Sustained Exosome‐Guided Macrophage Polarization Using Hydrolytically Degradable PEG Hydrogels for Cutaneous Wound Healing: Identification of Key Proteins and MiRNAs, and Sustained Release Formulation

Macrophages (Mφs) are characterized by remarkable plasticity, an essential component of chronic inflammation. Thus, an appropriate and timely transition from proinflammatory (M1) to anti‐inflammatory (M2) Mφs during wound healing is vital to promoting resolution of acute inflammation and enhancing tissue repair. Herein, exosomes derived from M2‐Mφs (M2‐Exos), which contain putative key regulators driving Mφ polarization, are used as local microenvironmental cues to induce reprogramming of M1‐Mφs toward M2‐Mφs for effective wound management.
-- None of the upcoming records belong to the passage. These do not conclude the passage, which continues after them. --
(** With both series non-empty the analysis returns, and the fields of the
    plan are the roundings of [tradingPlan] at the current price and the
    latest ATR. *)
Lemma analyzeIntraday_returns (now : Z) (ticker : string) (fetched : IntradayData) :
  getIntradayData market ticker = Ok fetched ->
  data5m fetched <> [] ->
  data15m fetched <> [] ->
  let currentPrice := Intraday.currentPriceOf market ticker (data5m fetched) in
  let latestATR := Intraday.latestATR5m lib (data5m fetched) currentPrice in
  let range := Intraday.openingRange tz (tz now) (data5m fetched) currentPrice in
  exists r,
    Intraday.analyzeIntraday lib market tz now ticker = Ok r /\
    entry r = Math_round currentPrice /\
    sl r = Math_round (currentPrice - (2 * latestATR)) /\
    tp1 r = Math_round (currentPrice + (2 * latestATR)) /\
    tp2 r = Math_round (currentPrice + (4 * latestATR)) /\
    orHigh r = Math_round (fst range) /\
    orLow r = Math_round (snd range).
Proof.
  intros Hfetch H5 H15 currentPrice latestATR range.
  unfold Intraday.analyzeIntraday, Intraday.analyzeIntraday_body.
  rewrite Hfetch. cbn [bind].
  assert (E5 : (length (data5m fetched) =? 0)%nat = false).
  { apply Nat.eqb_neq. intro H0. apply H5, length_zero_iff_nil, H0. }
  assert (E15 : (length (data15m fetched) =? 0)%nat = false).
  { apply Nat.eqb_neq. intro H0. apply H15, length_zero_iff_nil, H0. }
  rewrite E5, E15.
  fold currentPrice. fold latestATR. fold range.
  destruct range as [orHigh' orLow'].
  unfold Intraday.tradingPlan. cbv zeta.
  eexists. split; [reflexivity|]. cbn. repeat split; reflexivity.
Qed.

(** The clock enters the analysis through its calendar date only. *)
Lemma analyzeIntraday_same_date (now1 now2 : Z) (ticker : string) :
  tz now1 = tz now2 ->
  Intraday.analyzeIntraday lib market tz now1 ticker =
  Intraday.analyzeIntraday lib market tz now2 ticker.
Proof.
  intro Hdate.
  unfold Intraday.analyzeIntraday, Intraday.analyzeIntraday_body.
  destruct (getIntradayData market ticker) as [fetched|message]; [|reflexivity].
  cbn [bind]. rewrite Hdate.
  destruct (length (data5m fetched) =? 0)%nat eqn:E5; [reflexivity|].
  destruct (length (data15m fetched) =? 0)%nat; [reflexivity|].
  assert (Epos : (0 <? length (data5m fetched))%nat = true).
  { apply Nat.ltb_lt. apply Nat.eqb_neq in E5. lia. }
  rewrite Epos. reflexivity.
Qed.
As an injectable controlled release depot for exosomes, hydrolytically degradable poly(ethylene glycol) (PEG) hydrogels (Exogels) are designed and employed for encapsulating M2‐Exos to maximize their therapeutic effects in cutaneous wound healing. The degradation time of the hydrogels is adjustable from 6 days or up to 27 days by controlling the crosslinking density and tightness. The localization of M2‐Exos leads to a successful local transition from M1‐Mφs to M2‐Mφs within the lesion for more than 6 days, followed by enhanced therapeutic effects including rapid wound closure and increased healing quality in an animal model for cutaneous wound healing. Collectively, the hydrolytically degradable PEG hydrogel‐based exosome delivery system may serve as a potential tool in regulating local polarization state of Mφs, which is crucial for tissue homeostasis and wound repair. An exosome‐encapsulated hydrogel system to reprogramming M1 into M2 Mφs is designed for maximizing their therapeutic effects in cutaneous wound healing. By controlling the crosslinking density and tightness, the degradation time of the hydrogel can be adjusted, and the localization and sustained release of exosomes leads to rapid wound closure and improvement of healing quality.